Figure 8. Expression of DUSP2 inhibits the ERK3 and ERK4-mediated phosphorylation of MK5.

NCI-H1299 cells were co-transfected with expression plasmids encoding either myc-tagged ERK4 (a and b) or myc-tagged ERK3 (C and D) together with an expression vector encoding an EGFP-MK5 fusion protein and either an empty expression vector or plasmids encoding either wild-type DUSP2 or a KIM mutant of DUSP2 as indicated. After 24 h, the cells were lysed and MK5 phosphorylated at Thr-182 was detected by Western-blotting using a phospho-specific anti-Thr182 MK5 antibody (a and c).

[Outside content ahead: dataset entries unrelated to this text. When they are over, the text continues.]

(** * ICON_IDS, [notebook/Utils.py]: the notebook helpers

    A shallow embedding of the six helpers of [notebook/Utils.py] and of the
    parts of pandas, NumPy and Matplotlib they call, followed by the
    properties of the helpers.

    - Tables live in a store ([heap]) and are passed by reference, as Python
      objects are; the helpers are computations in a state-and-exception
      monad [py] over that store and over the list of plotting calls made so
      far ([canvas]).
    - Column values are [cell]s; [NA] is the missing marker (NaN / None).
    - [float64] is modelled by rationals that are rounded to 53 significant
      bits after every operation (round to nearest, ties to even). *)

From Stdlib Require Import ZArith QArith Qround Qabs Qpower Lia Lqa.
From Stdlib Require Import Floats Uint63.
From stdpp Require Import base option list sorting gmap sets strings pretty.

Open Scope Z_scope.

(** ** binary64 arithmetic *)

Module Float64.

(** Floats are rationals in lowest terms.  The exponent range is not
    modelled: counts are [int64] values, so every intermediate result of the
    helpers stays far inside the normal range of binary64. *)
Definition float := Q.

Definition prec : Z := 53.

(** [rne q]: the integer nearest to [q], ties to the even one (what
    [rint] does to an exact value). *)
Definition rne (q : Q) : Z :=
  let f := Qfloor q in
  match (q - inject_Z f ?= 1 # 2)%Q with
  | Lt => f
  | Gt => f + 1
  | Eq => if Z.even f then f else f + 1
  end.

(** [pow2 e] is 2^e for any integer [e]. *)
Definition pow2 (e : Z) : Q := (2 ^ e)%Q.

(** [ilog2 q], for [0 < q], is the [e] with [2^e <= q < 2^(e+1)]. *)
Definition ilog2 (q : Q) : Z :=
  let d := Z.log2 (Qnum q) - Z.log2 (Zpos (Qden q)) in
  if Qle_bool (pow2 d) q then d else d - 1.

(** [round q]: the binary64 value nearest to [q]. *)
Definition round (q : Q) : float :=
  match Qnum q with
  | Z0 => 0%Q
  | Zpos _ =>
      let e := ilog2 q in
      Qred (inject_Z (rne (q * pow2 (prec - 1 - e))) * pow2 (e - (prec - 1)))
  | Zneg _ =>
      let e := ilog2 (- q) in
      Qred (- (inject_Z (rne (- q * pow2 (prec - 1 - e))) * pow2 (e - (prec - 1))))
  end.

(** Conversion of an integer, and a decimal literal of the source. *)
Definition of_int (z : Z) : float := round (inject_Z z).
Definition literal (q : Q) : float := round q.

(** The operations are correctly rounded, as IEEE 754 prescribes.  The
    helpers divide by the number of rows, or by a sum of counts, only when
    there is a count to divide, and then the divisor is not 0. *)
Definition add (x y : float) : float := round (x + y).
Definition mul (x y : float) : float := round (x * y).
Definition div (x y : float) : float := round (x / y).

(** [rint]: round half to even, to an integral float. *)
Definition rint (x : float) : float := inject_Z (rne x).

The expression of MK5, ERK3, ERK4 and either wild-type DUSP2 or the DUSP2 KIM mutant were verified by Western blotting of the cell lysates using appropriate antibodies (bottom panels in a and c). Unprocessed original scans of the blots are shown in Supplementary Fig. 1. The data in a and c and two additional replicate experiments were then quantified using the Odyssey infrared imaging System. The relative intensity of the p-Thr182 MK5 bands are calculated using the band intensity from cells transfected with EGFP-MK5 alone as the reference and mean values are presented with associated errors (b and d).